## Stored dataset items
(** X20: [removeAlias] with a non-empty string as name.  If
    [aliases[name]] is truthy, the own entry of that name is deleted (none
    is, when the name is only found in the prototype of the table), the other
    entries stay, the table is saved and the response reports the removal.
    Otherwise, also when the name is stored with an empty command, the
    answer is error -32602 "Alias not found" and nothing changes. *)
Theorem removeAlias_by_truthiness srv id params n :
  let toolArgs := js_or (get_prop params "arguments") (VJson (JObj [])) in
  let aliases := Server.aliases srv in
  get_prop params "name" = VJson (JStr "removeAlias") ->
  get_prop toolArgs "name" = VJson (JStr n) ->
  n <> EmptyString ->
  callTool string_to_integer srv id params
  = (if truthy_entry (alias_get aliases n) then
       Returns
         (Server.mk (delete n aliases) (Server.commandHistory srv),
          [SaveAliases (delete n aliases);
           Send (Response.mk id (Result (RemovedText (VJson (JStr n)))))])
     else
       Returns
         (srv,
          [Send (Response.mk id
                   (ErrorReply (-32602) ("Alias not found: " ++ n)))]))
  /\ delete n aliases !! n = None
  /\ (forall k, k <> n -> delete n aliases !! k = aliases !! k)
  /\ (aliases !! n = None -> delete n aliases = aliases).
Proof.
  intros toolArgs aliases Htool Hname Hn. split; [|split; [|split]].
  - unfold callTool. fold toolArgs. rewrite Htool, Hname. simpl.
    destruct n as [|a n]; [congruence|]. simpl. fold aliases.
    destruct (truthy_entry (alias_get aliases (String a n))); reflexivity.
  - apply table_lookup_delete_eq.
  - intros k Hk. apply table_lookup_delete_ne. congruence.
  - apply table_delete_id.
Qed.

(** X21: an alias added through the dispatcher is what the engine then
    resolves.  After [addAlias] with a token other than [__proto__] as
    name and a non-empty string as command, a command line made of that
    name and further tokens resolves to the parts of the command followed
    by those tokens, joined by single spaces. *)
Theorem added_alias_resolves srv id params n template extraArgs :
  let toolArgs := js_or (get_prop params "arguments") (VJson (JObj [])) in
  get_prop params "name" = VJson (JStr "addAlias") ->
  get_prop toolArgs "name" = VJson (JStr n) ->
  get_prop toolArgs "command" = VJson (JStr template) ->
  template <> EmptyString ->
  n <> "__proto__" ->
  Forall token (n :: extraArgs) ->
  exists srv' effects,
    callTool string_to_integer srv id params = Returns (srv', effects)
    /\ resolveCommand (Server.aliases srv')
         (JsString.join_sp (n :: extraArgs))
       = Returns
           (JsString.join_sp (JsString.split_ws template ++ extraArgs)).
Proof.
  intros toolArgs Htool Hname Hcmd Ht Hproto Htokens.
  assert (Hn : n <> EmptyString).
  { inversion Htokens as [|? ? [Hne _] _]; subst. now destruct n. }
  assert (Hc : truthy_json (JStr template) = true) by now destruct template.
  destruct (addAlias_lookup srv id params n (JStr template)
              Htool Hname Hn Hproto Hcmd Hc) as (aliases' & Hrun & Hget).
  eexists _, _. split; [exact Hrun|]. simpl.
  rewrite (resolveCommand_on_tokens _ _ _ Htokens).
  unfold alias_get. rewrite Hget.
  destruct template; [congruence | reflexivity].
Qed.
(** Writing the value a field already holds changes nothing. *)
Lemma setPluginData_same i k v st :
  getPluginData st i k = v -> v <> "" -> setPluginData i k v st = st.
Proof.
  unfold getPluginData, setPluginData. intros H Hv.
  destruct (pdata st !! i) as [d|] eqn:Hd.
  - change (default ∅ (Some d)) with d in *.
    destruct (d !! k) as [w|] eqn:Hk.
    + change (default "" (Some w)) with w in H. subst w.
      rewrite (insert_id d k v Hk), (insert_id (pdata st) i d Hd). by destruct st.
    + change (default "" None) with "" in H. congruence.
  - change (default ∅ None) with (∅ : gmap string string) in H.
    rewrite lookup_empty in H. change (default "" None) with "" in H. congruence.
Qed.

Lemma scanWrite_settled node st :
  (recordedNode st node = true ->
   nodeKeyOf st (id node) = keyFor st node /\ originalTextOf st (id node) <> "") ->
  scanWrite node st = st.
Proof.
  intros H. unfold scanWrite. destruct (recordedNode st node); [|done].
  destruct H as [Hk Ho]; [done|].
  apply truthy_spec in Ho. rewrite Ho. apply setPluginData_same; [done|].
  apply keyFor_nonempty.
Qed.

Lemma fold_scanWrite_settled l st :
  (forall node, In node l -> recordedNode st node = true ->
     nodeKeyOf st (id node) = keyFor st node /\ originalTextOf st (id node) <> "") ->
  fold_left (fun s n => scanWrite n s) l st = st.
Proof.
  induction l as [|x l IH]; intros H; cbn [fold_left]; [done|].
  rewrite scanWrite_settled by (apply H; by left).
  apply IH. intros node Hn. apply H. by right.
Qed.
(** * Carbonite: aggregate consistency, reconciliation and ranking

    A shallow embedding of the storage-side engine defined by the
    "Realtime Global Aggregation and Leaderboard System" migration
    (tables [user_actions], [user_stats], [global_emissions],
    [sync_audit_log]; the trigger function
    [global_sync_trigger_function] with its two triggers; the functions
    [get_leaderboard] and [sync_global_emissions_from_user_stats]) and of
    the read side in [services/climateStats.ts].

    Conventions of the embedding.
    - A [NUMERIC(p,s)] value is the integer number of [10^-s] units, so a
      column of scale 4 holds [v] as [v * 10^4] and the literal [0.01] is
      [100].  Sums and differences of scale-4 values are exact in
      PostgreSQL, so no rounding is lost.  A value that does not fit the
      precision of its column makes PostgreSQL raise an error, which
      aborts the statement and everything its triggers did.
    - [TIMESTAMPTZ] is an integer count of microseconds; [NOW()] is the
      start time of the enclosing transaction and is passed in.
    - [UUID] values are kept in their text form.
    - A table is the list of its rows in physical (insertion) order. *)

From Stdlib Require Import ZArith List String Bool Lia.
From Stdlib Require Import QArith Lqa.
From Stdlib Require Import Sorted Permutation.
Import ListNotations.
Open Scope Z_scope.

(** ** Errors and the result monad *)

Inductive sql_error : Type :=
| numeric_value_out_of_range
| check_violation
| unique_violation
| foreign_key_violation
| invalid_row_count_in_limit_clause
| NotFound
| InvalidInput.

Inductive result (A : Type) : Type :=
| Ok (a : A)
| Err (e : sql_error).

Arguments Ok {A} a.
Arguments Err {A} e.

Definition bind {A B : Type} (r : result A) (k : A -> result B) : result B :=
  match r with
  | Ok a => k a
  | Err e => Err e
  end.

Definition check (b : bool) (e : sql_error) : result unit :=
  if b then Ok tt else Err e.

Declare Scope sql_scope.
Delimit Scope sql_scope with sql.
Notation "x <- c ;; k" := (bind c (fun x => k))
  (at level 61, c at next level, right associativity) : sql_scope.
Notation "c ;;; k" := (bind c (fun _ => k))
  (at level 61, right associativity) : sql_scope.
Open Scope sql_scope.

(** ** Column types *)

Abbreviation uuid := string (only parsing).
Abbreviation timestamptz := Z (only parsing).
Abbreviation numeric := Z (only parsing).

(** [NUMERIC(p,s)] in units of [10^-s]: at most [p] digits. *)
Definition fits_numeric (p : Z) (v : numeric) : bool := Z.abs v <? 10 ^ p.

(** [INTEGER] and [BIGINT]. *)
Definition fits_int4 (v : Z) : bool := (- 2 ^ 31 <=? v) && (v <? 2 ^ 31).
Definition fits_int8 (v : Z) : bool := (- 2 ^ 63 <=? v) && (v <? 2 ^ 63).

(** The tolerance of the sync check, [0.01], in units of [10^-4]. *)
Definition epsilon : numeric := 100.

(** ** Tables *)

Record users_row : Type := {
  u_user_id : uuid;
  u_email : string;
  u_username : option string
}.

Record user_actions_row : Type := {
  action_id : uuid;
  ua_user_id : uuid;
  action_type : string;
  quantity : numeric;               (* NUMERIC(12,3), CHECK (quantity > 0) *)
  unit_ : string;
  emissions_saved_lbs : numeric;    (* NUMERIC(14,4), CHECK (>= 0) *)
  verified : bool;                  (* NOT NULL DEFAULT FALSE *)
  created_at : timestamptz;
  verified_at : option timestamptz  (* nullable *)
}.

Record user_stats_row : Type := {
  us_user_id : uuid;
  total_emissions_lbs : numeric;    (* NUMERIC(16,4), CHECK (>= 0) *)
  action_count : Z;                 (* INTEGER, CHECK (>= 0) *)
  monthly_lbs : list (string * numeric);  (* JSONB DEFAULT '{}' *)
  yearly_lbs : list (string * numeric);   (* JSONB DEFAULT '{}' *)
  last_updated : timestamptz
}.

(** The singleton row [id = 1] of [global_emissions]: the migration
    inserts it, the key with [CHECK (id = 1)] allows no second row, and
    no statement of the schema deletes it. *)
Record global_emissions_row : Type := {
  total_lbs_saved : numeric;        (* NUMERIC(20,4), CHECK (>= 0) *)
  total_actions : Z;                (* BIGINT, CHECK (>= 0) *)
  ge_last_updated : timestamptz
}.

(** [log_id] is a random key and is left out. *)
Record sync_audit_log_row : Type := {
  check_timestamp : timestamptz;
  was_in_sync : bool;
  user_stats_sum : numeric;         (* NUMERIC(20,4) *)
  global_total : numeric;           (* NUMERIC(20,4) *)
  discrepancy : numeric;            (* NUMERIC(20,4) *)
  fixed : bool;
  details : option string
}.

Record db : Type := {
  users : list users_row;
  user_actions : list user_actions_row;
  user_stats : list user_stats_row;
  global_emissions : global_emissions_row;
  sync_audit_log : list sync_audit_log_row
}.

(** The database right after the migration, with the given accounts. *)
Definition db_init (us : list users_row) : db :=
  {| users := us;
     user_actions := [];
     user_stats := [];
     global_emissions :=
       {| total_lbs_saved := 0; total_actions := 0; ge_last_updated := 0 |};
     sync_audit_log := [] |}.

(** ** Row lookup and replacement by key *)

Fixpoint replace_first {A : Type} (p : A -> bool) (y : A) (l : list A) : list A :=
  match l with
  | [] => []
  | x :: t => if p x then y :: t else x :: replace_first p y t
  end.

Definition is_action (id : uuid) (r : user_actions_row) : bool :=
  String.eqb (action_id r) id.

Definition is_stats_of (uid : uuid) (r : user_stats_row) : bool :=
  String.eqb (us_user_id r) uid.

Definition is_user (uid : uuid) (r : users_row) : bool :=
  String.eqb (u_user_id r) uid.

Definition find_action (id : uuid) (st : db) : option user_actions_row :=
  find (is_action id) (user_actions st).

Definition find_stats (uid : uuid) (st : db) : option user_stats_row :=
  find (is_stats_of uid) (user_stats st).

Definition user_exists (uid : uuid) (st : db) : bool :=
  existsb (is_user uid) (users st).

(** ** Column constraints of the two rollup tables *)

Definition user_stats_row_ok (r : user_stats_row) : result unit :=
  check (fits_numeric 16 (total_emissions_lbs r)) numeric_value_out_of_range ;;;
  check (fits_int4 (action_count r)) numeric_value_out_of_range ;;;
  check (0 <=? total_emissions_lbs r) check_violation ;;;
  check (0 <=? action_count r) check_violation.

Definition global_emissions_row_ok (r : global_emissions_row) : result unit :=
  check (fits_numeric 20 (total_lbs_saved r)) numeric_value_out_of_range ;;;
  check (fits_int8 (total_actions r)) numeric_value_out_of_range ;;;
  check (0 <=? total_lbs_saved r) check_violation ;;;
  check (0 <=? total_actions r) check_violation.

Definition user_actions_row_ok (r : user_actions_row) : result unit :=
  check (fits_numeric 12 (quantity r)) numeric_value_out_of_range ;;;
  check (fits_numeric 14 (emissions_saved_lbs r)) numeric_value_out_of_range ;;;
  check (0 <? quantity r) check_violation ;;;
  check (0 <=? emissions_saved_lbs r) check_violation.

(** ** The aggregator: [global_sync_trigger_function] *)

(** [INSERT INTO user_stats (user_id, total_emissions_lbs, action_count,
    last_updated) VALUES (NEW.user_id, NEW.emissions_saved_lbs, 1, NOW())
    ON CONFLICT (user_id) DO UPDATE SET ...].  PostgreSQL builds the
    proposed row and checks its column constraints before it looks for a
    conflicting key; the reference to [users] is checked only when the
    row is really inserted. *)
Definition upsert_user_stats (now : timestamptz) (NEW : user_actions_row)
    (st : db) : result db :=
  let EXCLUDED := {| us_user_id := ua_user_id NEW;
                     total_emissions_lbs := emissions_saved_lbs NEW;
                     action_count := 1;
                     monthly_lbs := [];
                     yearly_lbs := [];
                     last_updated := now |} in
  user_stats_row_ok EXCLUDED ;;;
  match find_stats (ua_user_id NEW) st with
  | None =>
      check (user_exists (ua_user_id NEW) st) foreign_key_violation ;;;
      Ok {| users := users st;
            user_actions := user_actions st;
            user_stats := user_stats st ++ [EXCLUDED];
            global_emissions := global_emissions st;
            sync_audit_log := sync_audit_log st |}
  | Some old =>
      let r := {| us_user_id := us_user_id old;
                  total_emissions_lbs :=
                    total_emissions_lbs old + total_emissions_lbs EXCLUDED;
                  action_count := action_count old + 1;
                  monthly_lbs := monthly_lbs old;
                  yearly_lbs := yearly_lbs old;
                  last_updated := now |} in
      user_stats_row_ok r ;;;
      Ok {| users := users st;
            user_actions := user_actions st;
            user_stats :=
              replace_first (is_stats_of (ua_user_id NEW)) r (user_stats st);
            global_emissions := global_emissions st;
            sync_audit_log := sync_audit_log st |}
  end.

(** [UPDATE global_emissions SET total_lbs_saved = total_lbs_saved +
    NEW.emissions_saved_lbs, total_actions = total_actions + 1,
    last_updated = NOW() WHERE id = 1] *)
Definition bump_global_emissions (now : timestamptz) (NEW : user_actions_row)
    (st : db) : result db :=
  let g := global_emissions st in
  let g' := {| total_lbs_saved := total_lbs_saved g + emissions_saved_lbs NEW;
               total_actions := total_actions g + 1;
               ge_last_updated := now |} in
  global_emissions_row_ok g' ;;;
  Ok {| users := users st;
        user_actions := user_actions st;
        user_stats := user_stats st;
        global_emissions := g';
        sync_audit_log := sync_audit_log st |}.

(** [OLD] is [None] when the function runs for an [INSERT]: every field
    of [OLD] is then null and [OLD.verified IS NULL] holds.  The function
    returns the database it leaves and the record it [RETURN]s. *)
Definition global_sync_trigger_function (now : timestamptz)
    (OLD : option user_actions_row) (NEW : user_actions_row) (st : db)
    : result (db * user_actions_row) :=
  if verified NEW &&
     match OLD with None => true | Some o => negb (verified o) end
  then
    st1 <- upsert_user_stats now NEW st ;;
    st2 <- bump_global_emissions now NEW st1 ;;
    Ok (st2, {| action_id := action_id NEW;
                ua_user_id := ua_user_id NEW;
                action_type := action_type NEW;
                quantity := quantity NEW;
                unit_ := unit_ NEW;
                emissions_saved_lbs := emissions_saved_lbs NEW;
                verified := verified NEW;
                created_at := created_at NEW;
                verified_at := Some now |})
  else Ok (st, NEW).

## Exercise requirements
Starting with the line that holds "row is really inserted. *)" and ending with the line that holds "user_stats_row_ok r ;;;", retype every line in the data above exactly, and nothing else.

## Output of the exercise
    row is really inserted. *)
Definition upsert_user_stats (now : timestamptz) (NEW : user_actions_row)
    (st : db) : result db :=
  let EXCLUDED := {| us_user_id := ua_user_id NEW;
                     total_emissions_lbs := emissions_saved_lbs NEW;
                     action_count := 1;
                     monthly_lbs := [];
                     yearly_lbs := [];
                     last_updated := now |} in
  user_stats_row_ok EXCLUDED ;;;
  match find_stats (ua_user_id NEW) st with
  | None =>
      check (user_exists (ua_user_id NEW) st) foreign_key_violation ;;;
      Ok {| users := users st;
            user_actions := user_actions st;
            user_stats := user_stats st ++ [EXCLUDED];
            global_emissions := global_emissions st;
            sync_audit_log := sync_audit_log st |}
  | Some old =>
      let r := {| us_user_id := us_user_id old;
                  total_emissions_lbs :=
                    total_emissions_lbs old + total_emissions_lbs EXCLUDED;
                  action_count := action_count old + 1;
                  monthly_lbs := monthly_lbs old;
                  yearly_lbs := yearly_lbs old;
                  last_updated := now |} in
      user_stats_row_ok r ;;;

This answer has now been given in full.